The Court of Civil Appeals ruled that the December 5 order was not a final judgment. That order had not disposed of the mother’s earlier motion to hold the father in contempt for failing to pay child support. “[D]uring a postdivorce proceeding,” the Court of Civil Appeals explained,

[if] the trial court fails to rule on every pending contempt motion, its failure to do so . . . affect[s] the finality of the judgment . . . because, in such circumstances, the filing of each contempt motion does not initiate a separate and independent proceeding.

The trial court’s failure to dispose of the mother’s contempt motion thus rendered the December 5 modification order non-final. The Court of Civil Appeals accordingly dismissed the mother’s appeal.

II - Greenwood

Greenwood is almost identical.  The custody-modification judgment appealed from in Greenwood left unresolved the father's motions for contempt --- though, here, the alleged contempt was for violating the divorce judgment's terms governing visitation.  The Court of Civil Appeals found the modification order non-final, and dismissed the appeal for lack of jurisdiction.

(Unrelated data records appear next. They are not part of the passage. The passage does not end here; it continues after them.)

Lemma slot_under sh n : noslash sh -> HasPrefix (slot sh n) (shardEventDir sh) = true /\
  isShardEventKey sh (slot sh n) (headKeyForShard sh) = true.
Proof.
  intros Hsh. rewrite slot_eq. split; [apply HasPrefix_app|]. unfold isShardEventKey.
  assert (HasSuffix (shardEventDir sh +:+ (hexSeq n +:+ ".json")) ".json" = true) as ->
    by (rewrite <- string_app_assoc; apply HasSuffix_app).
  rewrite <- slot_eq. destruct (String.eqb_spec (slot sh n) (headKeyForShard sh)) as [E|_]; [by apply slot_not_head in E|].
  cbn [negb orb]. destruct (String.eqb_spec sh "") as [->|]; [|done]. cbn [andb].
  assert (forall q, CutByte q slash <> None -> HasPrefix (slot "" n) ("audit/" +:+ q) = false) as Hq.
  { intros q Hq. apply not_true_is_false. intros [t Ht]%HasPrefix_inv. rewrite slot_eq in Ht.
    change (shardEventDir "") with "audit/" in Ht. rewrite string_app_assoc in Ht. apply string_app_inj_l in Ht.
    pose proof (slot_base n) as Hb. unfold noslash in Hb. rewrite Ht in Hb. destruct (CutByte q slash) as [[x y]|] eqn:E; [|done].
    by rewrite (CutByte_Some_app _ _ _ _ _ E) in Hb. }
  pose proof (Hq "shards/" ltac:(done)) as E1. pose proof (Hq "anchors/" ltac:(done)) as E2. cbn [String.append] in E1, E2.
  unfold shardsRoot, AnchorPrefix. by rewrite E1, E2.
Qed.

(** The events of a shard are those at its numbers, each once. *)
Lemma events_at_slots s sh evs : sound_log sha256hex s -> noslash sh -> events_of s sh evs ->
  NoDup (map ev_Sequence evs) /\
  (forall ev, ev ∈ evs -> int64 (ev_Sequence ev) /\ at_slot s sh (ev_Sequence ev) ev) /\
  (forall n ev, int64 n -> at_slot s sh n ev -> ev ∈ evs).
Proof.
  intros Hs Hsh (infos & Hi & Hf).
  assert (forall i, i ∈ infos -> exists n, int64 n /\ Key i = slot sh n) as Hkey.
  { intros i. rewrite Hi. unfold event_infos. rewrite list_elem_of_filter, elem_of_listing. intros (He & o & Ho & _ & Hp).
    apply (so_keys _ _ Hs); [done|by rewrite Ho|done..]. }
  assert (forall i ev, i ∈ infos -> readable s (Key i) ev -> Key i = slot sh (ev_Sequence ev) /\ int64 (ev_Sequence ev) /\ at_slot s sh (ev_Sequence ev) ev) as Hev.
  { intros i ev Hin (o & Ho & _ & Hd). destruct (Hkey i Hin) as (n & Hn & E). rewrite E in Ho.
    assert (at_slot s sh n ev) as Ha by by exists o. destruct (sound_slot _ s sh n ev Hs Hsh Hn Ha) as [Hq _]. by rewrite E, Hq. }
  split_and!.
  - assert (NoDup (map Key infos)) as Hnd.
    { rewrite Hi. unfold event_infos. eapply sublist_NoDup; [apply (listing_keys_NoDup (shardEventDir sh) s)|].
      apply fmap_sublist, sublist_filter. }
    clear -Hf Hnd Hev. induction Hf as [|i ev infos evs Hr Hf IH]; cbn [map] in *; [constructor|].
    apply NoDup_cons in Hnd as [Hni Hnd]. apply NoDup_cons. split; [|apply IH; [intros; apply Hev; [by right|done]|done]].
    intros Hin. apply list_elem_of_fmap in Hin as (ev' & E & Hin). apply Hni.
    apply list_elem_of_lookup in Hin as [j Hj]. destruct (Forall2_lookup_r _ _ _ _ _ Hf Hj) as (i' & Hi' & Hr').
    apply list_elem_of_lookup_2 in Hi'. apply list_elem_of_fmap. exists i'. split; [|done].
    destruct (Hev i ev ltac:(left) Hr) as [-> _]. destruct (Hev i' ev' ltac:(by right) Hr') as [-> _]. by rewrite E.
  - intros ev Hin. apply list_elem_of_lookup in Hin as [j Hj]. destruct (Forall2_lookup_r _ _ _ _ _ Hf Hj) as (i & Hj' & Hr).
    apply list_elem_of_lookup_2 in Hj'. by destruct (Hev i ev Hj' Hr) as (_ & ? & ?).
  - intros n ev Hn (o & Ho & Hd). destruct (slot_under sh n Hsh) as [Hp He].
    assert (info_of (slot sh n) o ∈ infos) as Hin.
    { rewrite Hi. unfold event_infos. rewrite list_elem_of_filter, elem_of_listing. split; [done|]. by exists o. }
    apply list_elem_of_lookup in Hin as [j Hj]. destruct (Forall2_lookup_l _ _ _ _ _ Hf Hj) as (ev' & Hj' & o' & Ho' & _ & Hd').
    cbn in Ho'. assert (ev' = ev) as <- by congruence. by apply list_elem_of_lookup_2 in Hj'.
Qed.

Remand to Juvenile Court Not A Final Judgment: Supported Neither Appeal Nor Mandamus

By remanding a custody dispute to juvenile court, the circuit court did not enter a final judgment that would support an appeal.  The juvenile court's assertion of jurisdiction, which did not adjudicate custody, moreover would not justify a writ of mandamus.   E.E.K. v. Jefferson County Dept. of Human Resources, No. 2050733 (Ala. Civ. App. June 29, 2007). The juvenile court entered an order asserting "temporary emergency jurisdiction" over a custody dispute. The order directed a study of the children’s home but did not adjudicate custody. The juvenile court wrote that either party could appeal the decision to the Court of Civil Appeals.

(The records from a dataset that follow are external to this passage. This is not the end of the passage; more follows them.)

(* ===== verification/SharedKey.v ===== *)
(** The one data key of a repository (internal/repo/sharedkey/sharedkey.go, and its callers
    [selectDEK] and [wormDEKParams]).

    Every encrypted artifact under one key-encryption key must share one data key: chunks are
    deduplicated by their plain text, and a second writer has to open what a first one sealed.  The
    key is minted by a conditional put of one object; repositories older than that object are
    searched for it.  Below: the search, the mint, the rewrap of a key rotation; that any number of
    writers at once, whatever fails, end with one key; and where a failed read makes a second one.

    The key-encryption key's custody (a local key or a remote service) is a parameter, as are the
    random key and SHA-256. *)
From S2P Require Import Prelude GoString Storage Concur Commit Worm Hash Json BackupManifest ManifestRead Pool.
From S2P Require SampleJson.
From Stdlib Require Import Ascii.

Local Open Scope string_scope.
Local Open Scope list_scope.
Local Open Scope Z_scope.
#[local] Arguments String.append : simpl nomatch.

Definition KeyLen : nat := 32.

Definition Scheme : string := "aes-256-gcm".

Definition sharedDEKPrefix : string := "keys/shared-dek/".

(** ** The envelope of a document *)

Record envelope := { en_Scheme : string; en_KEKRef : string; en_WrappedDEK : string }.

(** [json.Decode] into an envelope: [null] leaves a field, what is not a string is an error. *)
Fixpoint envelope_fields (e : envelope) (l : list (string * json)) : option envelope :=
  match l with
  | [] => Some e
  | (k, v) :: l =>
      let set (f : string -> envelope) :=
        match v with
        | JStr s => envelope_fields (f s) l
        | JNull => envelope_fields e l
        | _ => None
        end in
      if EqualFold k "scheme" then
        set (fun s => {| en_Scheme := s; en_KEKRef := en_KEKRef e; en_WrappedDEK := en_WrappedDEK e |})
      else if EqualFold k "kek_ref" then
        set (fun s => {| en_Scheme := en_Scheme e; en_KEKRef := s; en_WrappedDEK := en_WrappedDEK e |})
      else if EqualFold k "wrapped_dek" then
        set (fun s => {| en_Scheme := en_Scheme e; en_KEKRef := en_KEKRef e; en_WrappedDEK := s |})
      else envelope_fields e l
  end.

Definition no_envelope : envelope := {| en_Scheme := ""; en_KEKRef := ""; en_WrappedDEK := "" |}.

Definition decode_envelope (j : json) : option (option envelope) :=
  match j with
  | JNull => Some None
  | JObj l => option_map Some (envelope_fields no_envelope l)
  | _ => None
  end.

(** The rest of a value of which [depth] brackets are open. *)
Fixpoint skip_depth (depth : Z) (d : list token) : option (list token) :=
  if depth <=? 0 then Some d
  else match d with
       | [] => None
       | t :: d =>
           skip_depth (match t with
                       | TOpenObj | TOpenArr => depth + 1
                       | TCloseObj | TCloseArr => depth - 1
                       | _ => depth
                       end) d
       end.

Definition skipJSONValue (d : list token) : option (list token) :=
  match d with
  | [] => None
  | (TOpenObj | TOpenArr) :: d => skip_depth 1 d
  | _ :: d => Some d
  end.

Fixpoint envelope_loop (fuel : nat) (d : list token) : option (option envelope) :=
  match fuel with
  | O => None
  | S fuel =>
      if negb (More d) then Some None
      else match msReadKey d with
           | None => None
           | Some (key, d) =>
               if EqualFold key "encryption" then
                 match Decode d with Some (j, _) => decode_envelope j | None => None end
               else if EqualFold key "files" then Some None
               else match skipJSONValue d with Some d => envelope_loop fuel d | None => None end
           end
  end.

Definition scanEncryptionEnvelope (d : list token) : option (option envelope) :=
  match d with TOpenObj :: d => envelope_loop (S (length d)) d | _ => None end.

Definition isManifestKey (prefix key : string) : bool :=
  if String.eqb prefix "manifests/" then
    HasSuffix key "/manifest.json" && negb (HasPrefix (TrimPrefix key "manifests/") "_replicas/")
  else if String.eqb prefix "wal/" then HasSuffix key ".json" && negb (Contains key ".tmp")
  else false.

(** ** Custody *)

Inductive unwrap_err := Refused | Transient.

Definition IsDefinitiveUnwrapFailure (e : unwrap_err) : bool := match e with Refused => true | Transient => false end.

Definition Unwrapper : Type := string -> unwrap_err + string.
Definition Wrapper : Type := string -> option string.

(** Where in [ResolveOrMint] the custody is asked: it may answer one question now and not later. *)
Inductive site := AtSlot | AtCandidate (key : string) | AtAdopted | AtMint.

Definition unwrapsToSame (wrapped : string) (unwrap : Unwrapper) (dek : string) : bool :=
  match unwrap wrapped with
  | inl _ => false
  | inr got => (String.length got =? KeyLen)%nat && String.eqb got dek
  end.

Inductive sk_err :=
| SK_List (e : serr) | SK_Put (e : serr) | SK_Unwrap (e : unwrap_err) | SK_Wrap | SK_Generate | SK_Length | SK_Unreadable
| SK_Panic.

Record Result := { rs_DEK : option string; rs_SawCandidate : bool }.

Record MintResult := { mr_DEK : string; mr_Have : bool; mr_UnusableCandidate : bool }.

Definition unusable : MintResult := {| mr_DEK := ""; mr_Have := false; mr_UnusableCandidate := true |}.
Definition having (dek : string) : MintResult := {| mr_DEK := dek; mr_Have := true; mr_UnusableCandidate := false |}.

Definition zero_key : string := Nat.iter KeyLen (String "000"%char) "".

Definition unwrapInto (wrapped : string) (unwrap : Unwrapper) : result sk_err MintResult :=
  match unwrap wrapped with
  | inl e => if IsDefinitiveUnwrapFailure e then Ok unusable else Err (SK_Unwrap e)
  | inr dek =>
      if negb (String.length dek =? KeyLen)%nat then Ok unusable
      else if String.eqb dek zero_key then Err SK_Panic
      else Ok (having dek)
  end.

Definition dekRetention (retainUntil : time) (mode : WORMMode) : time * WORMMode := (retainUntil, mode).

The mother appealed to the circuit court.  That court ruled that the temporary jurisdiction order was nonfinal, and remanded the case to juvenile court.  The mother then sought review in the Court of Civil Appeals.

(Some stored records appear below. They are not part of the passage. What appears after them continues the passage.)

(** X13: in the spawn-kit mod the keys of [received] are the holders of
    the kit: a name is a key iff its player claimed the kit and no later
    [/kitreset] was aimed at it (names [Object.prototype] defines never
    become keys). *)
Lemma spawn_kit_keys host cs : forall (received : gmap string Z),
  map_Forall (fun _ t => t <> 0) received ->
  SpawnKit.clocks_nonzero cs ->
  dom (fst (SpawnKit.run host cs received)) = SpawnKit.holders cs (dom received).
Proof.
  induction cs as [|c cs IH]; intros received Hnz Hclocks; [done|].
  apply Forall_cons in Hclocks as [Hc Hclocks].
  assert (Hstep : map_Forall (fun _ t => t <> 0) (fst (SpawnKit.execute host c received))
                  /\ SpawnKit.holders (c :: cs) (dom received)
                     = SpawnKit.holders cs (dom (fst (SpawnKit.execute host c received)))).
  { destruct c as [ctx now|ctx]; simpl.
    - unfold SpawnKit.kit. destruct (is_player ctx); cbn [negb fst andb]; [|done].
      unfold SpawnKit.has_received, Js.get.
      destruct (received !! playerName ctx) as [t|] eqn:Hown.
      + rewrite (proj2 (negb_true_iff _) (proj2 (Z.eqb_neq _ _) (Hnz _ _ Hown))).
        cbn [fst]. split; [done|]. f_equal.
        assert (playerName ctx ∈ dom received) by (apply elem_of_dom; by eexists).
        destruct (Js.inherited (playerName ctx)); cbn [negb]; [done|].
        apply set_eq. intros k. rewrite elem_of_union, elem_of_singleton.
        split; [intros [->|?]; done|by right].
      + destruct (Js.inherited (playerName ctx)); cbn [negb fst]; [done|].
        split; [by apply map_Forall_insert_2|]. by rewrite dom_insert_L.
    - unfold SpawnKit.kitreset, SpawnKit.has_received, Js.get.
      destruct (received !! key_of (arg_player ctx)) as [t|] eqn:Hown.
      + rewrite (proj2 (negb_true_iff _) (proj2 (Z.eqb_neq _ _) (Hnz _ _ Hown))).
        cbn [negb fst]. split; [by apply map_Forall_delete|]. by rewrite dom_delete_L.
      + assert (Hnot : key_of (arg_player ctx) ∉ dom received) by (by apply not_elem_of_dom).
        destruct (Js.inherited (key_of (arg_player ctx))); cbn [negb fst].
        * split; [by apply map_Forall_delete|]. by rewrite dom_delete_L.
        * split; [done|]. f_equal. apply set_eq. intros k.
          rewrite elem_of_difference, elem_of_singleton.
          split; [intros [? ?]; done|]. intros Hk. split; [done|]. by intros ->. }
  destruct Hstep as [Hnz' Hh]. rewrite Hh. cbn [SpawnKit.run].
  destruct (SpawnKit.execute host c received) as [r1 out1]. cbn [fst] in *.
  specialize (IH r1 Hnz' Hclocks).
  destruct (SpawnKit.run host cs r1) as [r2 out2]. exact IH.
Qed.

End ExampleMods.

(* ===================================================================== *)
(** * Properties of the version selector                                   *)
(* ===================================================================== *)

Section Selector.
Import VersionSelector.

The Court of Civil Appeals first determined that it lacked appellate jurisdiction. The court wrote: “A ruling by a circuit court that it does not have jurisdiction to conduct a trial de novo remanding the case to the juvenile court is not a final judgment . . . .”

The Court of Civil Appeals then discretionarily treated the appeal from an interlocutory order as a petition for a writ of mandamus. Under a mandamus analysis, though, the mother failed to show she had a “clear legal right to appeal to the circuit court.”  Rule 28 of the Alabama Rules of Juvenile Procedure authorizes appeals from “final judgment[s]” of the juvenile court.  The order in question only asserted the juvenile court’s jurisdiction over the case; it “did not establish custody [of the children] in either party.”  It therefore was not final.  This conclusion was not affected by the juvenile court’s statement that the parties could appeal its decision.  “[W]hether a judgment is final, and thus appealable, does not depend on the trial court’s characterization of the order; rather, it depends on whether the judgment sufficiently ascertains and declares the rights of the parties.”  The order in question did not do so.  The Court of Civil Appeals thus denied the petition.

(A second appeal was dismissed as moot in this consolidated disposition.  That other case, in this author’s view, reflected no appellate principle of sufficient general interest to warrant summarizing here.)